Print every line of the listing below, starting with the line that holds "Proof. intros H." and going on through the line that holds "oi_ended_at i = None →", both included, and print nothing else.
######
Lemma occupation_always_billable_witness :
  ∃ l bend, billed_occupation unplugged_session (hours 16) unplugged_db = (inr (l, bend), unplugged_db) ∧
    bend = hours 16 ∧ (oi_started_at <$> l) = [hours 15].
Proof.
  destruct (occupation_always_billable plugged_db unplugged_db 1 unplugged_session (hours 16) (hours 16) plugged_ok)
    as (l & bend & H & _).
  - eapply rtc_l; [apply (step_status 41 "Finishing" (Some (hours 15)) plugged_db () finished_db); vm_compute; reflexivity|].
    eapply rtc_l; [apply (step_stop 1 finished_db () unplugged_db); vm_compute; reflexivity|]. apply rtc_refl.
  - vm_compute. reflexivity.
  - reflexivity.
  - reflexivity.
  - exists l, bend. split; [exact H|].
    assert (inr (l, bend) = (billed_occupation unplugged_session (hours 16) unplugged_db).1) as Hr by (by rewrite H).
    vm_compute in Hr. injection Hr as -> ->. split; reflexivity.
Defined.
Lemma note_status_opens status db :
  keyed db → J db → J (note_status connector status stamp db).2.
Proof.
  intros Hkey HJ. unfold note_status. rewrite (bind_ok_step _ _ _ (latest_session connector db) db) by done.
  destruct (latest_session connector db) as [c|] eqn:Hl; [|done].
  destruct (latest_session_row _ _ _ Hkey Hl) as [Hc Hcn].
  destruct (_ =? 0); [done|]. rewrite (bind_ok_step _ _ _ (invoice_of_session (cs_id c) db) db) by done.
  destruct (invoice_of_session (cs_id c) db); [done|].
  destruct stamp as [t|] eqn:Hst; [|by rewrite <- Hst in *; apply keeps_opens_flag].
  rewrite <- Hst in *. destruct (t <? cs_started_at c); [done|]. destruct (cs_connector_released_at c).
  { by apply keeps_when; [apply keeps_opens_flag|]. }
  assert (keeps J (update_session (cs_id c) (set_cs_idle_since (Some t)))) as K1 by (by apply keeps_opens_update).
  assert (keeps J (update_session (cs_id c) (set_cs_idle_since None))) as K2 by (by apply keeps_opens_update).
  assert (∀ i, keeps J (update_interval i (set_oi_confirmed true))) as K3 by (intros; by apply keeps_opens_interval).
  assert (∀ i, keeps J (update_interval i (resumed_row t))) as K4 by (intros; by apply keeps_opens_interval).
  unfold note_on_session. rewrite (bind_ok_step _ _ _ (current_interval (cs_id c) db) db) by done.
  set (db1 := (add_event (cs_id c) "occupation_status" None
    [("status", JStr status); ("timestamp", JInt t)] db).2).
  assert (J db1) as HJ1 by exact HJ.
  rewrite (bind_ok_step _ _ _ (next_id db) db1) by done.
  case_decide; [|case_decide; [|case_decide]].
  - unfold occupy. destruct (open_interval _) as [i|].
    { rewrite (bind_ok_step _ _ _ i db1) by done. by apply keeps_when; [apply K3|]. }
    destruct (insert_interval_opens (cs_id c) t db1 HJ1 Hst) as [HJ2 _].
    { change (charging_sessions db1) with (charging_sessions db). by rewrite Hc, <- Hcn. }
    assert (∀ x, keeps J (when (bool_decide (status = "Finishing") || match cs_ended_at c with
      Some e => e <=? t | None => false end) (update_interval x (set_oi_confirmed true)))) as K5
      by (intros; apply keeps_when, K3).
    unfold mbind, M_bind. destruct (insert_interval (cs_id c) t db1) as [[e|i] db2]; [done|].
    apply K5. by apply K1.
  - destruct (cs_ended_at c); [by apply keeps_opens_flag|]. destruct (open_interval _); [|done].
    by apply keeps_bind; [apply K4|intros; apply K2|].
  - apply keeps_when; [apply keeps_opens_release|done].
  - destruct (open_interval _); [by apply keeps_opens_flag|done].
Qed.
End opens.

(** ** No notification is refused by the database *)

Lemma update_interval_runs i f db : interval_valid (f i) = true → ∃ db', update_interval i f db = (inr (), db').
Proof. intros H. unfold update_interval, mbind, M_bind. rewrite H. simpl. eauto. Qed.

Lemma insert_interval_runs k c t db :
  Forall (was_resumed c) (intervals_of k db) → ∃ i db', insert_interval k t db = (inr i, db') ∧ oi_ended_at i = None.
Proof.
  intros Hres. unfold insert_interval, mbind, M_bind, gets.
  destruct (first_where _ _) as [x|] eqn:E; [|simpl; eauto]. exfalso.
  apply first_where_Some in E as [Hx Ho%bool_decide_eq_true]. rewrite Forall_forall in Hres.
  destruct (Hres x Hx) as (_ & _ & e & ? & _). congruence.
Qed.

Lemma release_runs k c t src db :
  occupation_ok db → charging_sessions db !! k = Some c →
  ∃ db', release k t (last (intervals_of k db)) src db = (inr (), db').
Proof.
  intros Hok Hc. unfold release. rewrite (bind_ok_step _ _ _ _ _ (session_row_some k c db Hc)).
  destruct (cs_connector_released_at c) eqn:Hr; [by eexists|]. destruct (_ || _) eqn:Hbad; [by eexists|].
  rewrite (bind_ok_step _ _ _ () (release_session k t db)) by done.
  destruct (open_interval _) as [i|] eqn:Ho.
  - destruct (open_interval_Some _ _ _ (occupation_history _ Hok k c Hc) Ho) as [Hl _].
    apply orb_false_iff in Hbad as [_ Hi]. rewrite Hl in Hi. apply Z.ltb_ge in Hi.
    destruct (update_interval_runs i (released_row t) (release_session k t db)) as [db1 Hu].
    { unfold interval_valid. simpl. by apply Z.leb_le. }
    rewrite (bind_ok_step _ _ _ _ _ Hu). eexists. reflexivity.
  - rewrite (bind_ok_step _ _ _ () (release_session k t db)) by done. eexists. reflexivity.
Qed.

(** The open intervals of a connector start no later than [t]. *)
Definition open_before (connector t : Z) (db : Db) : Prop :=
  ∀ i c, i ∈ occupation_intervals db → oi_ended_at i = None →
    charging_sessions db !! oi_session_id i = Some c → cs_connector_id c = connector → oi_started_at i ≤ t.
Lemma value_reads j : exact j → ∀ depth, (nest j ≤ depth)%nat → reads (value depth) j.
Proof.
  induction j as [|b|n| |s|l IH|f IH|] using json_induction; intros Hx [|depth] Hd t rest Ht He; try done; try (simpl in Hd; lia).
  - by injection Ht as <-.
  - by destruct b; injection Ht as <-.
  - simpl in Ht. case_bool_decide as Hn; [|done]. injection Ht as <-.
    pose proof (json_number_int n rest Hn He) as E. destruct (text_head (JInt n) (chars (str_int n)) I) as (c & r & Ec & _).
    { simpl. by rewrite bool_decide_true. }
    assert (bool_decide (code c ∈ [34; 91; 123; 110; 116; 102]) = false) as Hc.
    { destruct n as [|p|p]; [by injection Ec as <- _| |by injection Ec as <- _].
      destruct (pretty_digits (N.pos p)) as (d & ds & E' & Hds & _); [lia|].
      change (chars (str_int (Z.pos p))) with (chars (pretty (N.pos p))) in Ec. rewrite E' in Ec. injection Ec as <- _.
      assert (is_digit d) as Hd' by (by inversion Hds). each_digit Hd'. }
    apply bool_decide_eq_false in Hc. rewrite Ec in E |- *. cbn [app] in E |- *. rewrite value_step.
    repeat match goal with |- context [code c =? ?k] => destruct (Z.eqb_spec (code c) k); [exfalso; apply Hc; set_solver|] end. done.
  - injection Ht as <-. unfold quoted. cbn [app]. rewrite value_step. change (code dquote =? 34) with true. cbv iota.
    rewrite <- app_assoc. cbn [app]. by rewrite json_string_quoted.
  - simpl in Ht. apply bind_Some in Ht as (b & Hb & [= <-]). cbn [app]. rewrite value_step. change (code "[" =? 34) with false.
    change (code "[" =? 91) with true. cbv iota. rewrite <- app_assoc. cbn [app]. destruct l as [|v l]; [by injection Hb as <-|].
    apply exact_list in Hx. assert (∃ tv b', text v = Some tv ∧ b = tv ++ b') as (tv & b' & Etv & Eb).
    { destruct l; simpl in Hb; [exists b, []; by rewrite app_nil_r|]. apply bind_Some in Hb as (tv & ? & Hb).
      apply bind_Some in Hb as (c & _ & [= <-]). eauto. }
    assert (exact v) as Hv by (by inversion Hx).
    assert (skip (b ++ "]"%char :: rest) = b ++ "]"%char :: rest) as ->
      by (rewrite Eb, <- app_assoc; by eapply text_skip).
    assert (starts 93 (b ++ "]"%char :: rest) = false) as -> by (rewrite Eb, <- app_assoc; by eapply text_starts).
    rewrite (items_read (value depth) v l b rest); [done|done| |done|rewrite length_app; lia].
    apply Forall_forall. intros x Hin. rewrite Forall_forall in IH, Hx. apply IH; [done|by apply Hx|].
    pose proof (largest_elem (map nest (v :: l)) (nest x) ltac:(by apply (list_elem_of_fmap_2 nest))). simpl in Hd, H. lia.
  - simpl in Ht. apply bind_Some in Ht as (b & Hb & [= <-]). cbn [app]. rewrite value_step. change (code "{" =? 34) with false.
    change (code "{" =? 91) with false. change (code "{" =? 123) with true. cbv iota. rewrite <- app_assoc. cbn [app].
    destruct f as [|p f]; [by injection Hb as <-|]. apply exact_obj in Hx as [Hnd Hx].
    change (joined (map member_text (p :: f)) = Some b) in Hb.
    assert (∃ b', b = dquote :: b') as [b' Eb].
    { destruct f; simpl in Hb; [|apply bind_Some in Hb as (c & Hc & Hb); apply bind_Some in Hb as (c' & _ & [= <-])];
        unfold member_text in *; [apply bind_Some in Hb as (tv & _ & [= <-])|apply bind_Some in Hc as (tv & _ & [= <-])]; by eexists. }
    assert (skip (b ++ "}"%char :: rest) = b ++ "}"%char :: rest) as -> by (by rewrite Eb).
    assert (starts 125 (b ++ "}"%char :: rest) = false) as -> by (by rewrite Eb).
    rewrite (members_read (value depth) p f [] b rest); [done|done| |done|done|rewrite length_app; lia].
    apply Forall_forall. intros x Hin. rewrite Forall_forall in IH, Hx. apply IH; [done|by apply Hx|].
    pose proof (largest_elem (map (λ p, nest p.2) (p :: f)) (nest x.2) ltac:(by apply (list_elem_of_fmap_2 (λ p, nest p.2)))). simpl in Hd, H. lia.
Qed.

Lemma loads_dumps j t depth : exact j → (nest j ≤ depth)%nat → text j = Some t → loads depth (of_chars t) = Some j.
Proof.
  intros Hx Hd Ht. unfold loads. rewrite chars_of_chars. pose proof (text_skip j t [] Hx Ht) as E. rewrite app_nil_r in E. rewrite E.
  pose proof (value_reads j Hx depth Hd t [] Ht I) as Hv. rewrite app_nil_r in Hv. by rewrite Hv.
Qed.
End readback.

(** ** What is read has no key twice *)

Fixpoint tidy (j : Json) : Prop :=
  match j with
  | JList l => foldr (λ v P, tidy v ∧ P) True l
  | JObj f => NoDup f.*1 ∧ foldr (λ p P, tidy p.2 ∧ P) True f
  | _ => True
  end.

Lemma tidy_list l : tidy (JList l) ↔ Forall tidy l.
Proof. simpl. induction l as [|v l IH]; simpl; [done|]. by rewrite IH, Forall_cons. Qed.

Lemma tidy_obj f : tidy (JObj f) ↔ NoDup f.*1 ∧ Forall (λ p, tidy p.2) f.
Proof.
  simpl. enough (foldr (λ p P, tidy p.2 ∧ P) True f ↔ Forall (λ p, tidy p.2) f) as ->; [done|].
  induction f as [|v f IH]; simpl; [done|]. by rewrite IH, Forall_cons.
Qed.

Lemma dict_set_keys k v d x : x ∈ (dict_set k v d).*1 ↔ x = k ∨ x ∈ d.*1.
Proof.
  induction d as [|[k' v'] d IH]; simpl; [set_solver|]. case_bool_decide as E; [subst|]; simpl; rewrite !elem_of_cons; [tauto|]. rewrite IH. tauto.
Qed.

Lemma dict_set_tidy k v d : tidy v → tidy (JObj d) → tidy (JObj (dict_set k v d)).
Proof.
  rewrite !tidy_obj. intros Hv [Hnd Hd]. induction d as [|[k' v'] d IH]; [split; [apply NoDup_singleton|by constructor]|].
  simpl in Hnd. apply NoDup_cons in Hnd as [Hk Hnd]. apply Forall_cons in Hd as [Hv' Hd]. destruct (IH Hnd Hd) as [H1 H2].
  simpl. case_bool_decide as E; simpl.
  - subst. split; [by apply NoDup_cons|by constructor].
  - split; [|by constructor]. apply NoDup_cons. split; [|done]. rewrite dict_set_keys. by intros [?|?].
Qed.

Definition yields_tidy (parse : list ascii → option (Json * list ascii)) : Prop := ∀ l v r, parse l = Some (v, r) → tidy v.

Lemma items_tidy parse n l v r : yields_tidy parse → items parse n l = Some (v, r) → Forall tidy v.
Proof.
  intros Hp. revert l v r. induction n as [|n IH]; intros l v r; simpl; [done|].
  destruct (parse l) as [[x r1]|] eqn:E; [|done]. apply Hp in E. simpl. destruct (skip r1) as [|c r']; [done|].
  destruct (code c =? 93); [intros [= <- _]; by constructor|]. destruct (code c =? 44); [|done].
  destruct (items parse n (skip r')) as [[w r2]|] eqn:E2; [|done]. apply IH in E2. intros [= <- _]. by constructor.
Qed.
######
## RESULT OF THE EXERCISE
Proof. intros H. unfold update_interval, mbind, M_bind. rewrite H. simpl. eauto. Qed.

Lemma insert_interval_runs k c t db :
  Forall (was_resumed c) (intervals_of k db) → ∃ i db', insert_interval k t db = (inr i, db') ∧ oi_ended_at i = None.
Proof.
  intros Hres. unfold insert_interval, mbind, M_bind, gets.
  destruct (first_where _ _) as [x|] eqn:E; [|simpl; eauto]. exfalso.
  apply first_where_Some in E as [Hx Ho%bool_decide_eq_true]. rewrite Forall_forall in Hres.
  destruct (Hres x Hx) as (_ & _ & e & ? & _). congruence.
Qed.

Lemma release_runs k c t src db :
  occupation_ok db → charging_sessions db !! k = Some c →
  ∃ db', release k t (last (intervals_of k db)) src db = (inr (), db').
Proof.
  intros Hok Hc. unfold release. rewrite (bind_ok_step _ _ _ _ _ (session_row_some k c db Hc)).
  destruct (cs_connector_released_at c) eqn:Hr; [by eexists|]. destruct (_ || _) eqn:Hbad; [by eexists|].
  rewrite (bind_ok_step _ _ _ () (release_session k t db)) by done.
  destruct (open_interval _) as [i|] eqn:Ho.
  - destruct (open_interval_Some _ _ _ (occupation_history _ Hok k c Hc) Ho) as [Hl _].
    apply orb_false_iff in Hbad as [_ Hi]. rewrite Hl in Hi. apply Z.ltb_ge in Hi.
    destruct (update_interval_runs i (released_row t) (release_session k t db)) as [db1 Hu].
    { unfold interval_valid. simpl. by apply Z.leb_le. }
    rewrite (bind_ok_step _ _ _ _ _ Hu). eexists. reflexivity.
  - rewrite (bind_ok_step _ _ _ () (release_session k t db)) by done. eexists. reflexivity.
Qed.

(** The open intervals of a connector start no later than [t]. *)
Definition open_before (connector t : Z) (db : Db) : Prop :=
  ∀ i c, i ∈ occupation_intervals db → oi_ended_at i = None →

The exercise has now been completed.